Demikian disampaikan peneliti Yayasan CUDI, Parlindungan SH, Jumat (4/11/2022) menyikapi maraknya aksi demo berkaitan dengan keberadaan kebun kelapa sawit dalam kawasan hutan di Riau akhir-akhir ini.
Dalam beberapa waktu terakhir, Dinas Lingkungan Hidup dan Kehutanan (DLHK) Provinsi Riau menjadi target aksi demonstrasi kelompok tertentu di Pekanbaru. DLHK Riau secara sepihak dan membabi-buta dituding sebagai pihak yang paling bertanggung jawab dalam penertiban kebun sawit dalam kawasan hutan.
Parlindungan menerangkan, keberadaan kebun kelapa sawit dalam kawasan hutan yang terbangun sebelum UU Cipta Kerja disahkan, saat ini kewenangannya berada penuh dalam kendali Kementerian LHK. Terlepas status UU Cipta Kerja yang oleh Mahkamah Konstitusi disebut inkonstitusional bersyarat, namun UU tersebut sejak disahkan telah menjadi instrumen hukum dan peraturan bersifat tetap yang dijadikan rujukan oleh negara.

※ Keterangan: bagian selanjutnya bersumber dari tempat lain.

Fixpoint send_loop (fuel : nat) (c : HecClient) (chunk : list text) (start attempt : Z) (s : S) : res (option SendError * S) :=
  match fuel with
  | O => OutOfFuel
  | Datatypes.S fuel =>
      if zlen chunk <=? start then Ret (None, s)
      else
        match post c (drop (Z.to_nat start) chunk) s with
        | (HecOk, s) => Ret (None, s)
        | (PartialUpTo k, s) => send_loop fuel c chunk (wrap 64 (start + (k + 1))) attempt s
        | (TooLarge, s) =>
            let half := Z.max ((zlen chunk - start + 1) / 2) 1 in
            if half =? zlen chunk - start then Ret (Some Unsplittable, s)
            else
              let mid := Z.to_nat (start + half) in
              let* r := send_loop fuel c (subslice (Z.to_nat start) mid chunk) 0 0 s in
              match r with
              | (Some e, s) => Ret (Some e, s)
              | (None, s) => send_loop fuel c (drop mid chunk) 0 0 s
              end
        | (Transient, s) =>
            let attempt := wrap 32 (attempt + 1) in
            if hc_retries c <? attempt then Ret (Some (GivingUp attempt), s)
            else let* _ := backoff_sleep c attempt in send_loop fuel c chunk start attempt s
        | (Permanent, s) => Ret (Some Refused, s)
        end
  end.

(** Enough steps for a chunk: each loses an event or a try, and a half that starts
    anew has fewer events. *)
Definition chunk_fuel (c : HecClient) (n : nat) : nat := Datatypes.S n * (Z.to_nat (hc_retries c) + 2).
Definition send_chunk (c : HecClient) (chunk : list text) (s : S) : res (option SendError * S) :=
  send_loop (chunk_fuel c (length chunk)) c chunk 0 0 s.

Fixpoint send_chunks (c : HecClient) (chunks : list (list text)) (s : S) : res (option SendError * S) :=
  match chunks with
  | [] => Ret (None, s)
  | chunk :: chunks' =>
      let* r := send_chunk c chunk s in
      match r with
      | (Some e, s) => Ret (Some e, s)
      | (None, s) => send_chunks c chunks' s
      end
  end.
Definition send (c : HecClient) (events : list text) (s : S) : res (option SendError * S) :=
  if bool_decide (events = []) then Ret (None, s)
  else send_chunks c (split_by_bytes c (enforce_event_size c events)) s.
End Client.

(** ** Requests cover the batch *)

Lemma subslice_drop {A} (start stop : nat) (l : list A) : (start <= stop)%nat → subslice start stop l ++ drop stop l = drop start l.
Proof. intros H. unfold subslice. rewrite <-(take_drop (stop - start) (drop start l)) at 2. rewrite drop_drop. do 2 f_equal. lia. Qed.

(** A chunk within the ceiling, or of one event. *)
Definition chunk_fits (c : HecClient) (chunk : list text) : Prop :=
  chunk ≠ [] ∧ (zlen (hec_body chunk) <= hc_max_body_bytes c ∨ length chunk = 1%nat).

Lemma hec_body_app l k : hec_body (l ++ k) = hec_body l ++ hec_body k.
Proof. unfold hec_body. by rewrite map_app, concat_app. Qed.

Lemma hec_body_one e : zlen (hec_body [e]) = zlen e + 1.
Proof. unfold hec_body. cbn. rewrite app_nil_r, zlen_app. done. Qed.

Lemma split_loop_spec c done cur rest out :
  zlen (hec_body cur) <= hc_max_body_bytes c ∨ (length cur <= 1)%nat →
  concat out = done → Forall (chunk_fits c) out →
  let r := split_loop c (done ++ cur ++ rest) rest (length (done ++ cur)) (length done) (zlen (hec_body cur)) out in
  concat r = done ++ cur ++ rest ∧ Forall (chunk_fits c) r.
Proof.
  cbv zeta. revert done cur out. induction rest as [|e rest IH]; intros done cur out Hcur Hout Hfit; cbn [split_loop].
  - rewrite app_nil_r, drop_app_length. destruct (Nat.ltb_spec (length done) (length (done ++ cur))) as [H|H]; rewrite length_app in H.
    + rewrite concat_app, Hout. cbn. rewrite app_nil_r. split; [done|]. apply Forall_app. split; [done|]. constructor; [|done].
      destruct cur as [|x [|y cur]]; [cbn in H; lia|by split; [|right]|]. split; [done|]. left. destruct Hcur as [?|Hl]; [done|cbn in Hl; lia].
    + destruct cur; [|cbn in H; lia]. rewrite !app_nil_r. done.
  - assert (Hsl : subslice (length done) (length (done ++ cur)) (done ++ cur ++ e :: rest) = cur).
    { unfold subslice. rewrite drop_app_length, length_app. replace (_ - _)%nat with (length cur) by lia. apply take_app_length. }
    destruct ((hc_max_body_bytes c <? zlen (hec_body cur) + (zlen e + 1)) && (length done <? length (done ++ cur))%nat) eqn:E.
    + apply andb_prop in E as [_ E%Nat.ltb_lt]. rewrite length_app in E. rewrite Hsl.
      assert (Hc : chunk_fits c cur) by (destruct cur as [|x [|y cur]]; [cbn in E; lia|by split; [|right]|split; [done|]; destruct Hcur as [?|Hl]; [by left|cbn in Hl; lia]]).
      specialize (IH (done ++ cur) [e] (out ++ [cur])). rewrite hec_body_one in IH.
      replace ((done ++ cur) ++ [e] ++ rest) with (done ++ cur ++ e :: rest) in IH by by rewrite <-app_assoc.
      replace (length ((done ++ cur) ++ [e])) with (S (length (done ++ cur))) in IH by (rewrite (length_app _ [e]); cbn; lia).
      apply IH; [by right|rewrite concat_app, Hout; cbn; by rewrite app_nil_r|apply Forall_app; split; [done|by apply Forall_singleton]].
    + specialize (IH done (cur ++ [e]) out). rewrite hec_body_app, zlen_app, hec_body_one in IH.
      replace (done ++ (cur ++ [e]) ++ rest) with (done ++ cur ++ e :: rest) in IH by by rewrite <-app_assoc.
      replace (length (done ++ cur ++ [e])) with (S (length (done ++ cur))) in IH by (rewrite !length_app; cbn; lia).
      apply IH; [|done|done]. apply andb_false_iff in E as [E|E].
      * left. apply Z.ltb_ge in E. lia.
      * right. apply Nat.ltb_ge in E. rewrite length_app in *. cbn. lia.
Qed.

Lemma split_by_bytes_spec c events : concat (split_by_bytes c events) = events ∧ Forall (chunk_fits c) (split_by_bytes c events).
Proof. apply (split_loop_spec c [] [] events []); [right; cbn; lia|done|done]. Qed.

(** ** What the store holds *)

(** The body of a request carries events, each on a line. *)
Definition one_line (e : text) : Prop := x0a ∉ e.
Definition carries `{F : HecFormats} (q : HecRequest) (es : list text) : Prop :=
  if hq_gzip q then gz_encode (hec_body es) = Some (hq_body q) else hq_body q = hec_body es.

Section Delivery.
Context {S : Type} `{W : HecWorld S} `{F : HecFormats}.

(** What is documented of the server: of the events of a request it commits some, in
    their order and only well-formed ones; with a success all of them; up to the
    first malformed one where it names one; none of a body that is too large; and
    the first request on a channel is acknowledged only if all were committed. *)
Class HecLaws : Type := {
  hec_committed : S → list text;
  hec_valid : text → bool;
  hec_channels : S → gset string;
  uuid_new s : hec_uuid s ∉ hec_channels s;
  request_commits s q es : carries q es → es ≠ [] → Forall one_line es →
    ∃ l, hec_committed (hec_request s q).2 = hec_committed s ++ l ∧ l `sublist_of` es ∧ Forall (λ e, hec_valid e = true) l ∧
      match (hec_request s q).1 with
      | NoAnswer => True
      | Answer status body =>
          (is_success status = true → l = es) ∧ (status = 413 → l = []) ∧
          (status = 400 → ∀ k, hec_response body = Some (Some k) →
             0 <= k ∧ l = take (Z.to_nat k) es ∧ ∃ e, es !! Z.to_nat k = Some e ∧ hec_valid e = false)
      end ∧
      ∀ ch, hq_channel q = Some ch → ch ∉ hec_channels s →
        acked (hec_ack (hec_request s q).2 (hq_authorization q) ch).1 = Some true → l = es;
  ack_keeps s auth ch : hec_committed (hec_ack s auth ch).2 = hec_committed s;
}.
Context `{L : HecLaws}.

(** The events the server can be given: within the limit and well formed. *)
Definition wanted (c : HecClient) (events : list text) : list text :=
  filter (λ e, zlen e <= hc_max_event_bytes c ∧ hec_valid e = true) events.

(** A request whose answer does not settle it committed all or nothing, and the
    question for its acknowledgement is answered, and truly. *)
Definition acks_decide (c : HecClient) : Prop :=
  hc_use_ack c = true ∧
  ∀ s es, es ≠ [] → Forall one_line es → let q := request_of c es s in let '(a, s') := hec_request s q in
    match a with Answer status _ => is_server_error status = true | NoAnswer => True end →
    ∃ b : bool, acked (hec_ack s' (authorization c) (hec_uuid s)).1 = Some b ∧ hec_committed s' = hec_committed s ++ (if b then es else []).

(** An error has a cause among the answers. *)
Definition blames (c : HecClient) (e : SendError) : Prop :=
  ∃ s batch, match e with
    | GivingUp n => (post c batch s).1 = Transient ∧ n = hc_retries c + 1
    | Unsplittable => (post c batch s).1 = TooLarge ∧ length batch = 1%nat
    | Refused => (post c batch s).1 = Permanent
    end.

Abbreviation valid := (λ e, hec_valid e = true).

"Pada kasus adanya kebun kelapa sawit dalam kawasan hutan, baik yang dikuasai korporasi maupun perorangan sebelum UU Cipta Kerja disahkan, maka penanganannya ada dalam kewenangan pemerintah pusat dalam hal ini Menteri LHK. Jadi, bukan menjadi kewenangan dari DLHK provinsi," jelas Parlindungan.

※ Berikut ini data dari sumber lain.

Lemma obj_get_set_ne o k k' v :
  k <> k' -> obj_get (obj_set o k v) k' = obj_get o k'.
Proof.
  intros Hne. induction o as [|[k0 v0] o IH]; simpl.
  - destruct (String.eqb k k') eqn:E; auto.
    apply String.eqb_eq in E. contradiction.
  - destruct (String.eqb k0 k) eqn:E; simpl.
    + apply String.eqb_eq in E. subst k0.
      destruct (String.eqb k k') eqn:E'; auto.
      apply String.eqb_eq in E'. contradiction.
    + destruct (String.eqb k0 k'); auto.
Qed.

Lemma obj_get_set o k k' v :
  obj_get (obj_set o k v) k'
  = if String.eqb k k' then Some v else obj_get o k'.
Proof.
  destruct (String.eqb k k') eqn:E.
  - apply String.eqb_eq in E. subst. apply obj_get_set_eq.
  - apply obj_get_set_ne. intros ->. now rewrite String.eqb_refl in E.
Qed.

Lemma obj_keys_set o k v x :
  x ∈ obj_keys (obj_set o k v) -> x = k \/ x ∈ obj_keys o.
Proof.
  induction o as [|[k' v'] o IH]; simpl.
  - rewrite list_elem_of_singleton. now left.
  - destruct (String.eqb k' k) eqn:E; simpl; rewrite !elem_of_cons.
    + tauto.
    + intros [->|Hin]; auto. destruct (IH Hin); auto.
Qed.

Lemma obj_get_None_keys o k : obj_get o k = None <-> k ∉ obj_keys o.
Proof.
  induction o as [|[k' v'] o IH]; simpl.
  - split; [intros _; apply not_elem_of_nil | reflexivity].
  - rewrite not_elem_of_cons. destruct (String.eqb k' k) eqn:E.
    + apply String.eqb_eq in E. subst. split; [discriminate | tauto].
    + rewrite IH. split; [|tauto].
      intros Hn. split; [|exact Hn].
      intros ->. now rewrite String.eqb_refl in E.
Qed.



Lemma obj_spread_keys src : forall base x,
  x ∈ obj_keys (obj_spread base src) ->
  x ∈ obj_keys base \/ x ∈ obj_keys src.
Proof.
  unfold obj_spread.
  induction src as [|[k' v'] src IH]; simpl; intros base x Hin; auto.
  rewrite elem_of_cons.
  destruct (IH _ _ Hin) as [Hb|Hs]; auto.
  destruct (obj_keys_set _ _ _ _ Hb); auto.
Qed.

End ObjectFacts.

(** ** Hexadecimal and string facts *)

Section EncodingFacts.
Import Buffer.

Lemma fromHex_toHex (bs : list byte) : fromHex (toHex bs) = bs.
Proof.
  induction bs as [|b bs IH]; [reflexivity|].
  cbn [toHex fromHex]. rewrite IH. now destruct b.
Qed.
(** A load in which the radio name and the interface cannot be read
    (operations 1 and 2): two failed operations, no error message. *)
Lemma load_reads_three_values_and_reports_one_witness :
  let r := on_loaded (Sample.fails_at2 1 2)
             (mkStore (init Sample.defaults) false 0 0) in
  driver_calls (events r)
  = [Run ReadHostapdConf true; Run (HciGetName "hci0") false;
     Run (Ifconfig "wlan0") false]
  /\ forall m, ~ In (Diag Error m) (events r).
Proof.
  cbv zeta.
  pose proof (load_reads_three_values_and_reports_one (Sample.fails_at2 1 2)
                (mkStore (init Sample.defaults) false 0 0))
    as (_ & _ & Hcalls & Hrep).
  split; [exact Hcalls|].
  intros m Hm. destruct (Hrep m Hm) as [e ->].
  vm_compute in Hm. cases_in Hm.
Defined.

Parlindungan bahkan menyebut kalau daerah tidak dilibatkan pada urusan kebun kelapa sawit dalam kawasan hutan pasca UU Cipta Kerja disahkan. Hal tersebut ditandai dari sejumlah Keputusan Menteri LHK yang tidak mencantumkan keterlibatan pemerintah daerah dalam penanganan kebun sawit dalam kawasan hutan.

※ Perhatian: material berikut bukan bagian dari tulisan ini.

Lemma dedup_first_filter (P : pystr -> Prop) `{!forall x, Decision (P x)} l :
  filter P (dedup_first l) = dedup_first (filter P l).
Proof.
  induction l as [|x l IH]; [done|]. simpl dedup_first.
  rewrite !filter_cons. destruct (decide (P x)) as [HP|HP].
  - simpl. f_equal. rewrite <- IH, !list_filter_filter.
    apply list_filter_iff. tauto.
  - rewrite <- IH, list_filter_filter. apply list_filter_iff.
    intros y. split; [tauto|]. intros Hy. split; [done|]. congruence.
Qed.

Lemma dedup_first_NoDup l : NoDup (dedup_first l).
Proof.
  induction l as [|x l IH]; [constructor|]. simpl. constructor.
  - rewrite list_elem_of_filter. tauto.
  - by apply NoDup_filter.
Qed.

Lemma dedup_first_elem_of l x : x ∈ dedup_first l <-> x ∈ l.
Proof.
  induction l as [|y l IH]; [done|]. simpl.
  rewrite !elem_of_cons, list_elem_of_filter, IH.
  destruct (decide (x = y)); tauto.
Qed.

Lemma collect_aliases_spec parts aliases :
  collect_aliases parts aliases =
  aliases ++ filter (fun w => w <> []) ((fun part => _normalize (Some part)) <$> parts).
Proof.
  revert aliases. induction parts as [|part parts IH]; intros aliases.
  - by rewrite app_nil_r.
  - simpl collect_aliases. rewrite fmap_cons, filter_cons.
    destruct (_normalize (Some part)) as [|c p] eqn:Hp.
    + rewrite decide_False by (intros H; by apply H). apply IH.
    + rewrite decide_True by done. rewrite IH. by rewrite <- app_assoc.
Qed.

Lemma aliases_of_spec env :
  aliases_of env =
  filter (fun w => w <> []) ((fun part => _normalize (Some part)) <$> alias_parts env).
Proof.
  unfold aliases_of, alias_parts. destruct (env_aliases env); [done|].
  by rewrite collect_aliases_spec.
Qed.

(** The loop keeps [seen] equal to the set of the entries of [out]; it
    appends the entries of [ws] that are new. *)
Lemma dedup_loop_spec ws (seen : gset pystr) out :
  dedup_loop ws seen out =
  out ++ dedup_first (filter (fun w => w <> [] /\ w ∉ seen) ws).
Proof.
  revert seen out. induction ws as [|w ws IH]; intros seen out.
  - by rewrite app_nil_r.
  - rewrite filter_cons. destruct w as [|c w].
    + rewrite decide_False by tauto. apply IH.
    + cbn [dedup_loop]. case_bool_decide as Hseen.
      * rewrite decide_False by tauto. apply IH.
      * rewrite decide_True by done. rewrite IH, <- app_assoc. simpl.
        do 2 f_equal. rewrite dedup_first_filter, list_filter_filter.
        f_equal. apply list_filter_iff. intros y.
        rewrite not_elem_of_union, not_elem_of_singleton. tauto.
Qed.
Lemma DateMap_set_unlisted (g : IsoDate -> Q) (days : list IsoDate) (k : IsoDate) (v : Q) :
  ~ In k days ->
  DateMap.set k v (map (fun d => (d, g d)) days) = map (fun d => (d, g d)) days ++ [(k, v)].
Proof.
  induction days as [|d days IH]; intros Hnotin; [reflexivity|].
  cbn [map DateMap.set app].
  destruct (k =? d)%Z eqn:E.
  - apply Z.eqb_eq in E. subst. elim Hnotin. left. reflexivity.
  - f_equal. apply IH. intros H. apply Hnotin. right. exact H.
Qed.

Lemma DateMap_get_listed (g : IsoDate -> Q) (days : list IsoDate) (k : IsoDate) :
  DateMap.get k (map (fun d => (d, g d)) days) = if existsb (Z.eqb k) days then Some (g k) else None.
Proof.
  induction days as [|d days IH]; [reflexivity|].
  cbn [map DateMap.get existsb].
  destruct (k =? d)%Z eqn:E; cbn [orb]; [|exact IH].
  apply Z.eqb_eq in E. subst. reflexivity.
Qed.

Lemma daysWithLoad_In (exercise : CoreExerciseId) (rows : list DailyLog.t) (day : IsoDate) :
  In day (daysWithLoad exercise rows)
  <-> exists log, In log rows /\ DailyLog.date log = day /\ Js.ltb 0 (logBest exercise log) = true.
Proof.
  unfold daysWithLoad. rewrite distinctDates_In, in_map_iff. split.
  - intros (log & E & Hin). apply filter_In in Hin. exists log. tauto.
  - intros (log & Hin & E & Hpos). exists log. rewrite filter_In. tauto.
Qed.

Ia menyontohkan soal pembentukan Tim Identifikasi dan Konsolidasi Kegiatan Usaha yang Tidak Memiliki Perizinan Bidang Kehutanan di Provinsi Riau yang tidak melibatkan unsur pemerintah daerah. Termasuk juga dalam pelaksanaan verifikasi lapangan, dimana Menteri LHK hanya menerjunkan ratusan personil dari unsur Kementerian LHK, tanpa memasukkan unsur pemda di Riau.
"Jadi ini semakin memperkuat kesan dan dominasi urusan kebun kelapa sawit dalam kawasan hutan itu diambil alih sepenuhnya oleh Kementerian LHK," jelas Parlindungan.
Parlindungan juga mengaku heran soal sosialisasi UU Cipta Kerja sektor kehutanan yang tidak dilakukan secara massif dan terintegrasi. Akibatnya, publik tidak mendapatkan pemahaman utuh tentang perubahan regulasi yang terjadi, khususnya berkaitan dengan keberadaan kebun sawit dalam kawasan hutan.
Padahal, jelas Parlindungan, Menteri LHK telah membentuk Satuan Pelaksana, Pengawasan dan Pengendalian Implementasi UU Cipta Kerja bidang lingkungan hidup dan kehutanan. Satuan pelaksana tersebut ditetapkan berdasarkan SK Menteri LHK nomor: SK.203/Menlhk/ Setjen/KUM./5/2021 tertanggal 4 Mei 2021 silam.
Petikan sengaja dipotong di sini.